━━━ EXERCISE DATA ━━━

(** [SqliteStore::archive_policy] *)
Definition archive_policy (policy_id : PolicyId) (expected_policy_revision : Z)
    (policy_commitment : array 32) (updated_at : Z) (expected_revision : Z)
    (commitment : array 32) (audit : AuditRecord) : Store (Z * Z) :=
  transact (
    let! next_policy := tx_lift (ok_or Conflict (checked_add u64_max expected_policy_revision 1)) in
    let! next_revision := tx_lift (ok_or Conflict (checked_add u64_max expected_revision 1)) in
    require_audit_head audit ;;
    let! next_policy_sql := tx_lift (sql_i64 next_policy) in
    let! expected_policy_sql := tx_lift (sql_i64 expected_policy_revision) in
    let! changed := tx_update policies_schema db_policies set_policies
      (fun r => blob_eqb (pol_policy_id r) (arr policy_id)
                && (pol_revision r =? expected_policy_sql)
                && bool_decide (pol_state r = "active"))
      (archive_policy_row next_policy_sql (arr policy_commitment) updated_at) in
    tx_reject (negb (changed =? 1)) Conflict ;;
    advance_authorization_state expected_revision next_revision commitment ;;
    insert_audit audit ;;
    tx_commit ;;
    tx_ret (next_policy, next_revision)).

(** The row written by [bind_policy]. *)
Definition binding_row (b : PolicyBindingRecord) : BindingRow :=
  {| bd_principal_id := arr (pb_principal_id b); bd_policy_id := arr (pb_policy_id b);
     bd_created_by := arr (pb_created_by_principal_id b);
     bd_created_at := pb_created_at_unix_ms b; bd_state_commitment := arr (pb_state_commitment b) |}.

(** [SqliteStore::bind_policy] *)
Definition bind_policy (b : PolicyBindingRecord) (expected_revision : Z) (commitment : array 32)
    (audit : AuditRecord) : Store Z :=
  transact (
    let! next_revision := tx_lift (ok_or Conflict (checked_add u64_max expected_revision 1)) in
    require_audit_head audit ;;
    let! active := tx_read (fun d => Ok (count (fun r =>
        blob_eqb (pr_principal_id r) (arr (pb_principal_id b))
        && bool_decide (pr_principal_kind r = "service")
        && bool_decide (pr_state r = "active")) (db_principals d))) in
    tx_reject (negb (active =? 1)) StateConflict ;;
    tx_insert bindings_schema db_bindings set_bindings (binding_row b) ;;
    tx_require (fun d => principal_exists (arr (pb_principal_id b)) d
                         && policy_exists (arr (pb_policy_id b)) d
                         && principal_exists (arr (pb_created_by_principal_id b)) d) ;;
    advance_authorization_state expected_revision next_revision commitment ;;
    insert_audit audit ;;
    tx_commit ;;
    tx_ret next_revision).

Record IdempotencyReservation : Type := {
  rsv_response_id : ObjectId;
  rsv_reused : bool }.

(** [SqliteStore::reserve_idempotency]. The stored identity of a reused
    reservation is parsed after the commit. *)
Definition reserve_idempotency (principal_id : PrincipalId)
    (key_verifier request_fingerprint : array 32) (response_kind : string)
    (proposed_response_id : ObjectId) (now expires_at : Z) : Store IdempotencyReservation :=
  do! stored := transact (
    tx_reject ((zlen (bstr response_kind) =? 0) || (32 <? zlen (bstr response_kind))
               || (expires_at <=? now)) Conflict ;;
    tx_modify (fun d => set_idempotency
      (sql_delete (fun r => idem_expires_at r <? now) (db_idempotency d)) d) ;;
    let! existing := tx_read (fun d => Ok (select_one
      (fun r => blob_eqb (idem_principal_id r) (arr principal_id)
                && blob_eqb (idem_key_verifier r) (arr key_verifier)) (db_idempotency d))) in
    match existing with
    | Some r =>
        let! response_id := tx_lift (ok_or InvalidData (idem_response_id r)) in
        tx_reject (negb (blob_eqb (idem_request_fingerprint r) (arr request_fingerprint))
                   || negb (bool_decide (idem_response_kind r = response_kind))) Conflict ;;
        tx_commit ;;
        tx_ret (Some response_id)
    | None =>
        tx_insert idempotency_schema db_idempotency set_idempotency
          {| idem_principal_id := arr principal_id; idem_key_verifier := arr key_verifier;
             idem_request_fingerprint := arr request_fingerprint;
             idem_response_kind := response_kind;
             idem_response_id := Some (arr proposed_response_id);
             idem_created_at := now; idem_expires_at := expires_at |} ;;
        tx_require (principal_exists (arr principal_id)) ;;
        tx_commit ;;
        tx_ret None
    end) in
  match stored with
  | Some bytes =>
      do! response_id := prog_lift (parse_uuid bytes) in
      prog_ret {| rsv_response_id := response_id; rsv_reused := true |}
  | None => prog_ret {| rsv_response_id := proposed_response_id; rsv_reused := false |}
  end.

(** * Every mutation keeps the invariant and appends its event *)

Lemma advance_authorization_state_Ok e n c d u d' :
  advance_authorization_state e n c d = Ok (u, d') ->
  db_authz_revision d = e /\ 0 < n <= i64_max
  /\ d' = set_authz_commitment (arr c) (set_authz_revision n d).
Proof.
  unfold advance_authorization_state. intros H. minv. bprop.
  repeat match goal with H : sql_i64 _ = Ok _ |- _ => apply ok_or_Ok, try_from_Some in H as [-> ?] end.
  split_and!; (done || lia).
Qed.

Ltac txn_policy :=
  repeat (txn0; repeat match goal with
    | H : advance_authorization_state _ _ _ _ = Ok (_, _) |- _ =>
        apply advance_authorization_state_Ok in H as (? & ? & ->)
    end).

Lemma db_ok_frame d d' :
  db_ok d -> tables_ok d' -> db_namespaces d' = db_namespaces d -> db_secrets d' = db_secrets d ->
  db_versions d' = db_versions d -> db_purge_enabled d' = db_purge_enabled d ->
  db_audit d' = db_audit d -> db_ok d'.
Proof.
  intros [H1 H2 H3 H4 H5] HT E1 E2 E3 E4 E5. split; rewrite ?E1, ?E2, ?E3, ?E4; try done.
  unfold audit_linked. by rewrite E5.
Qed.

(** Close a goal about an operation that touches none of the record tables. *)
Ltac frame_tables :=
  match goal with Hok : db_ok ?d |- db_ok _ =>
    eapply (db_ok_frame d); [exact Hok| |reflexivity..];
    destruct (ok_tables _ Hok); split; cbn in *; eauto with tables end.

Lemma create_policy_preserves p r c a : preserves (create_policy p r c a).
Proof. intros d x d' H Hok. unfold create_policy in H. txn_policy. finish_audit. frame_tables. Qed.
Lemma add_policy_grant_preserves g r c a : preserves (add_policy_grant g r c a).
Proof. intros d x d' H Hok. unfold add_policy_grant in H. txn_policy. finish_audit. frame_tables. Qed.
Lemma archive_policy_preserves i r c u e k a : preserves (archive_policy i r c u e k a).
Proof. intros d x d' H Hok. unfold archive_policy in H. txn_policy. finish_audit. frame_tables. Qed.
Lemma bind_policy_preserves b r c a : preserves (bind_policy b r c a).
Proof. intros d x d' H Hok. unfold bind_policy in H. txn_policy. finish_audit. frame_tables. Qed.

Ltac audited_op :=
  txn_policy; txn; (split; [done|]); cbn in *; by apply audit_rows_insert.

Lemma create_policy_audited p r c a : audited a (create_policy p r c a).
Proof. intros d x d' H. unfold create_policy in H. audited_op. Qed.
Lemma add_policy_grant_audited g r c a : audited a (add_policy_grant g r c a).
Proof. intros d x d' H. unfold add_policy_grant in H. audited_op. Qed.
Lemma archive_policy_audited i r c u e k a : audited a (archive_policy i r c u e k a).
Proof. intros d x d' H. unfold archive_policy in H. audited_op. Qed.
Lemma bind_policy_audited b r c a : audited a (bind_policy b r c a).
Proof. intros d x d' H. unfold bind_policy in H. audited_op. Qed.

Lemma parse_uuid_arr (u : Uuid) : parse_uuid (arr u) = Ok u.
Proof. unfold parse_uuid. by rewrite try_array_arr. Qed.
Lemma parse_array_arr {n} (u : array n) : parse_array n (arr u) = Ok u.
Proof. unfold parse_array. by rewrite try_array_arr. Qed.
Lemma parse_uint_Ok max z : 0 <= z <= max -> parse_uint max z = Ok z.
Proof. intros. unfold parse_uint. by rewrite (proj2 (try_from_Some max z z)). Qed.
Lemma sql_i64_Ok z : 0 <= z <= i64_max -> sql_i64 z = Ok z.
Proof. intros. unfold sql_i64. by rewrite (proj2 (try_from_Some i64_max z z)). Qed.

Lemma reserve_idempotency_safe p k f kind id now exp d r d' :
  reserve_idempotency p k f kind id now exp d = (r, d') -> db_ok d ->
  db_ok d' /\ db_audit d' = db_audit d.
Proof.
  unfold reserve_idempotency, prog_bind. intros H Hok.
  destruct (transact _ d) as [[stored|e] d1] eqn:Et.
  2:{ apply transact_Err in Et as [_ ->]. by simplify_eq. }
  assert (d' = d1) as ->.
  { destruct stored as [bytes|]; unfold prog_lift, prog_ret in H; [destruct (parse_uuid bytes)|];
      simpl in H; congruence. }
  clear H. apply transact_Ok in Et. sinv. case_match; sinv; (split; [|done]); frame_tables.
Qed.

━━━

== WHAT YOU SHOULD DO ==
Beginning at the line above with "tx_reject ((zlen (bstr" and finishing at the line with "idem_key_verifier := arr key_verifier;", return each line exactly and return nothing else.

== ANSWER TO THE EXERCISE ==
    tx_reject ((zlen (bstr response_kind) =? 0) || (32 <? zlen (bstr response_kind))
               || (expires_at <=? now)) Conflict ;;
    tx_modify (fun d => set_idempotency
      (sql_delete (fun r => idem_expires_at r <? now) (db_idempotency d)) d) ;;
    let! existing := tx_read (fun d => Ok (select_one
      (fun r => blob_eqb (idem_principal_id r) (arr principal_id)
                && blob_eqb (idem_key_verifier r) (arr key_verifier)) (db_idempotency d))) in
    match existing with
    | Some r =>
        let! response_id := tx_lift (ok_or InvalidData (idem_response_id r)) in
        tx_reject (negb (blob_eqb (idem_request_fingerprint r) (arr request_fingerprint))
                   || negb (bool_decide (idem_response_kind r = response_kind))) Conflict ;;
        tx_commit ;;
        tx_ret (Some response_id)
    | None =>
        tx_insert idempotency_schema db_idempotency set_idempotency
          {| idem_principal_id := arr principal_id; idem_key_verifier := arr key_verifier;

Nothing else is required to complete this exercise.